Updated 3 months ago

5 brutal signs you’ve lost yourself in your relationship

It`s hard to see what`s best for you when you are invested in a relationship. It`s not always easy to remember who you are and what you want. You can start to lose yourself and forget to make yourself and your happiness a priority.

There is a lot of shit we put up with because the pain certain relationships bring us is less intimidating than the pain of letting go the person you love.

However, there`s nothing wrong with admitting a relationship has run its course. Here are the 5 most pervasive signs you have lost yourself in your relationship:

1. Your personal growth cannot flourish in the relationship: Whereas healthy relationships offer safe havens for personal growth, people who feel that their own growth and happiness needs to be sacrificed for the survival of the relationship often find themselves going the wrong way in the tunnel of love.

2. You’re going through the motions: For most, life goes something like wake up, take kids to school, go to work, and deal with the kids, sleep. Rinse off. Repeat. Carve out a few minutes of “quality time” on the weekend. Repeat. This probably wasn’t at all what you pictured when you were a kid and you plotted out the way you thought your life would go. If it wasn’t bad enough, your sense of humor seems to be on hiatus as well.
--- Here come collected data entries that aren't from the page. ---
(* ===== verification/RaidSlice.v ===== *)
(** * One slice of an erasure-coded volume

    Models [clnt/block/datapath_ec/nvmeibc_block_dp_ec_gf_praid.c]: the CRC of
    a block with its address as salt, and [nvmeibc_reed_solomon_fill_missing],
    which rebuilds lost blocks and computes parities.  Proved against the
    contract [EcTable]. *)
From Stdlib Require Import ZArith Lia.
From stdpp Require Import base list gmap numbers.
From S2P Require Import Prelude CMemory GaloisField Crc32c ErasureCode EcAlgebra KernelLemmas GfTable.
Local Open Scope nat_scope.

Definition N_MAX_RAID_SLICE_LEN : nat := 12.
Definition NVMEIBC_SECTOR_SIZE : nat := 4096.
Definition DEBUG_DI_SIZE : nat := 512.
Definition DEBUG_DI_SIZE_CALC (is_di_debug : bool) : nat :=
  if is_di_debug then DEBUG_DI_SIZE else NVMEIBC_SECTOR_SIZE.

(** [(1 << i) & bm] *)
Definition bit (bm : Z) (i : nat) : bool := Z.testbit bm (Z.of_nat i).
Definition GENMASK0 (n : nat) : Z := Z.ones (Z.of_nat n).
Definition not32 (x : Z) : Z := Z.lxor x (Z.ones 32).

(** The address, as the eight bytes of a local variable, is the salt. *)
Definition nvmeibc_rlba_to_salt (s : gf_state) (rlba : Z) : res Z :=
  ec_crc s {[0 := le_bytes 8 rlba]} (Z.ones 32) (PTR 0) 8.

Definition nvmeibc_calculate_edic_from_data_and_rlba (s : gf_state) (m : mem) (rlba : Z)
    (data : ptr) (debug_di_enabled : bool) : res Z :=
  salt ← nvmeibc_rlba_to_salt s rlba;
  c ← ec_crc s m salt data (DEBUG_DI_SIZE_CALC debug_di_enabled);
  Ok (not32 c).

(** [*crc[i] = v] on an array of pointers to CRC fields ([None] is [NULL]). *)
Definition crc_out (crc : list (option Z)) (i : nat) (v : Z) : res (list (option Z)) :=
  o ← aget crc i;
  match o with None => Fault NULL_DEREF | Some _ => aset crc i (Some v) end.

(** The uninitialised contents of the local arrays. *)
Record locals : Type := Locals {
  u_d : list nat;
  u_data : list ptr; u_new_data : list ptr; u_crc : list Z;
  u_data2 : list ptr; u_coding : list ptr; u_crc2 : list Z
}.

Definition rv_eio (rv : gf_return_val) (old : Z) : Z :=
  match rv with GF_SUCCESS => old | _ => (-5)%Z end.

Section calls.
Context (replicas slice_size snake_size : nat) (first_rlba : Z) (u : locals) (s : gf_state).
(** C7: folding rewritten rows into the parities.  When every parity is given
    and at least one row is rewritten, the call succeeds and keeps the parity
    buffers; they then hold the parities of the slice with the rows replaced,
    every copy holds its new row, and the requested CRCs of the rewritten rows
    and of the parities are the complemented salted CRC32Cs of the new contents. *)
Theorem update_parities_ok pf s u replicas slice_size snake_size first_rlba old_vec new_vec cpy_vec crc
    old_bm crc_bm dbg m D N od nd cp op np
    (Ht : EcTable (gf_funcs s)) (Hu : up_locals_ok u)
    (Hreq : update_request m (DEBUG_DI_SIZE_CALC dbg) replicas slice_size old_vec new_vec cpy_vec crc
      old_bm crc_bm D N od nd cp op np) :
  let len := DEBUG_DI_SIZE_CALC dbg in
  let D' := rewritten old_bm D N slice_size in
  ∃ m' crc',
    nvmeibc_reed_solomon_update_parities pf s u replicas slice_size snake_size old_vec new_vec cpy_vec crc
      old_bm crc_bm first_rlba dbg m = Ok (0%Z, s, m', crc', new_vec) ∧
    (∀ j, j < replicas - slice_size → holds m' (np j) len (codeword slice_size D' (slice_size + j))) ∧
    (∀ i, i < slice_size → bit old_bm i = true → cp i ≠ NULL → holds m' (cp i) len (N i)) ∧
    crcs_set replicas (Z.land crc_bm old_bm) (fun i =>
      crc_spec (salt (block_rlba slice_size snake_size first_rlba i))
        (codeword slice_size D' i <$> seq 0 len)) crc crc'.
Proof.
  intros len D'. destruct (update_rows_ok pf s u replicas slice_size snake_size first_rlba m _ old_vec new_vec
    cpy_vec crc old_bm crc_bm D N od nd cp op np Ht Hu Hreq) as (st & Hrun & Hinv & Hf).
  edestruct parity_crcs_ok as (crc' & Hrun2 & Hset); [exact Hreq|exact Hinv|exact Hf|].
  exists (us_mem st), crc'. unfold nvmeibc_reed_solomon_update_parities. rewrite Hrun. rstep. rewrite Hrun2. rstep.
  destruct Hinv as [-> -> -> _ _ _ Hp _ _ Hc]. rewrite Hf in Hp. done.
Qed.

(** ** A concrete update: rows 0 and 2 of three are rewritten, the parities go to
    new buffers, row 0 is also copied. *)
Module TwoRows.
Import RaidSlice.LostPair.
Definition N (i j : nat) : Z := ((91 * Z.of_nat j + 17 + Z.of_nat i) mod 256)%Z.
Definition m : mem :=
  {[0 := row (D 0); 1 := row (D 2); 2 := row (N 0); 3 := row (N 2); 4 := row (codeword 3 D 3);
    5 := row (codeword 3 D 4); 6 := zeros; 7 := zeros; 8 := zeros]}.
Definition od (i : nat) : ptr := if i =? 0 then PTR 0 else PTR 1.
Definition nd (i : nat) : ptr := if i =? 0 then PTR 2 else PTR 3.
Definition cp (i : nat) : ptr := if i =? 0 then PTR 8 else NULL.
Definition op (j : nat) : ptr := PTR (4 + j).
Definition np (j : nat) : ptr := PTR (6 + j).
Definition old_vec : list ptr := [PTR 0; NULL; PTR 1; PTR 4; PTR 5] ++ replicate 7 NULL.
Definition new_vec : list ptr := [PTR 2; NULL; PTR 3; PTR 6; PTR 7] ++ replicate 7 NULL.
Definition cpy_vec : list ptr := PTR 8 :: replicate 11 NULL.
Definition u : up_locals := UpLocals (replicate 13 0%Z) (replicate 14 NULL) (replicate 12 NULL).
Definition old_bm : Z := 29.

Lemma u_ok' : up_locals_ok u.
Proof. split; try split; try done. by apply Forall_replicate. Qed.

Lemma rows3 (P : nat → Prop) : P 0 → P 2 → ∀ i, i < 3 → bit old_bm i = true → P i.
Proof. intros ? ? [|[|[|i]]] Hi Hb; done || lia. Qed.

Lemma request' : update_request m (DEBUG_DI_SIZE_CALC true) 5 3 old_vec new_vec cpy_vec crc old_bm old_bm
  D N od nd cp op np.
Proof.
  split.
  - done.
  - unfold N_MAX_RAID_SLICE_LEN. lia.
  - split; intros i j; apply Z.mod_pos_bound; lia.
  - apply rows3; (split_and!; [reflexivity..|apply holdsb_ok; vm_compute; reflexivity|apply holdsb_ok; vm_compute; reflexivity]).
  - exists 0. split; [lia|done].
  - intros [|[|j]] Hj; [..|simpl in Hj; lia]; (split_and!; [reflexivity..|apply holdsb_ok; vm_compute; reflexivity|
      apply validb_ok; vm_compute; reflexivity]).
  - intros i j Hi Hb Hj. unfold np, od, nd, cp. split_and!; case_match; congruence || (intros [=]; lia).
  - intros j j' Hj Hj' Hne. unfold np, op. simpl in *. split; intros [=]; lia.
  - refine (rows3 _ _ _); [|done]. intros _. split_and!; [apply validb_ok; vm_compute; reflexivity|apply rows3; done|].
    intros j Hj. unfold cp, op. simpl in *. intros [=]. lia.
  - intros i Hi _ _. exists 0%Z. apply lookup_replicate_2. lia.
Qed.
End TwoRows.

Lemma update_parities_ok_witness : ∃ m' crc',
  nvmeibc_reed_solomon_update_parities LostPair.pf LostPair.s TwoRows.u 5 3 8 TwoRows.old_vec TwoRows.new_vec
    TwoRows.cpy_vec LostPair.crc TwoRows.old_bm TwoRows.old_bm 1000 true TwoRows.m =
    Ok (0%Z, LostPair.s, m', crc', TwoRows.new_vec) ∧
  holds m' (PTR 6) 512 (codeword 3 (rewritten TwoRows.old_bm LostPair.D TwoRows.N 3) 3) ∧
  holds m' (PTR 8) 512 (TwoRows.N 0).
Proof.
  destruct (update_parities_ok LostPair.pf LostPair.s TwoRows.u 5 3 8 1000 TwoRows.old_vec TwoRows.new_vec
    TwoRows.cpy_vec LostPair.crc TwoRows.old_bm TwoRows.old_bm true TwoRows.m LostPair.D TwoRows.N
    TwoRows.od TwoRows.nd TwoRows.cp TwoRows.op TwoRows.np unoptimized_table TwoRows.u_ok' TwoRows.request')
    as (m' & crc' & Hrun & Hp & Hc & _).
  exists m', crc'. split; [exact Hrun|]. split; [exact (Hp 0 ltac:(lia))|].
  apply (Hc 0); [lia|reflexivity|done].
Defined.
3. You feel as if the life is being sucked out of you: Did you ever hear of emotional vampires? These unseemly characters thrive while sucking the energy and life out of others. If you feel like you are in a relationship that is draining your energy and leaves you feeling exhausted and spent, there is rarely a happy ending

4. You’re controlling and perfectionistic with the people around you: Even though the reality of your daily life is that you’re bored to tears and working at half the level of joy you could be, you’re weirdly attached to it all, so it’s vitally important that everyone else act how you expect. Perhaps because you don’t even know who you are anymore, but you’re pretty convinced you’re right about how everyone else is. If someone else were to be happy or follow their own bliss, it would force you to consider your own lack of the same. Ouch

5. You attend everyone else’s needs first, which is silently eating away at you: Except it’s not really silent, since everyone around you can sense the toxic resentment that seeps through your pores like sewage in a leach field. To everyone around you, you come off like a long-suffering, put-upon martyr. Martyrdom might work for religious figures, but sacrificing yourself for your relationship isn’t good for you and it’s the death knell for your partner’s attraction to you. When you don’t take responsibility for the fact that you’ve let your own light go out, it’s easy to look around and decide that it’s someone else’s fault. This is both a cop out and a way to absolve yourself of responsibility for your own happiness.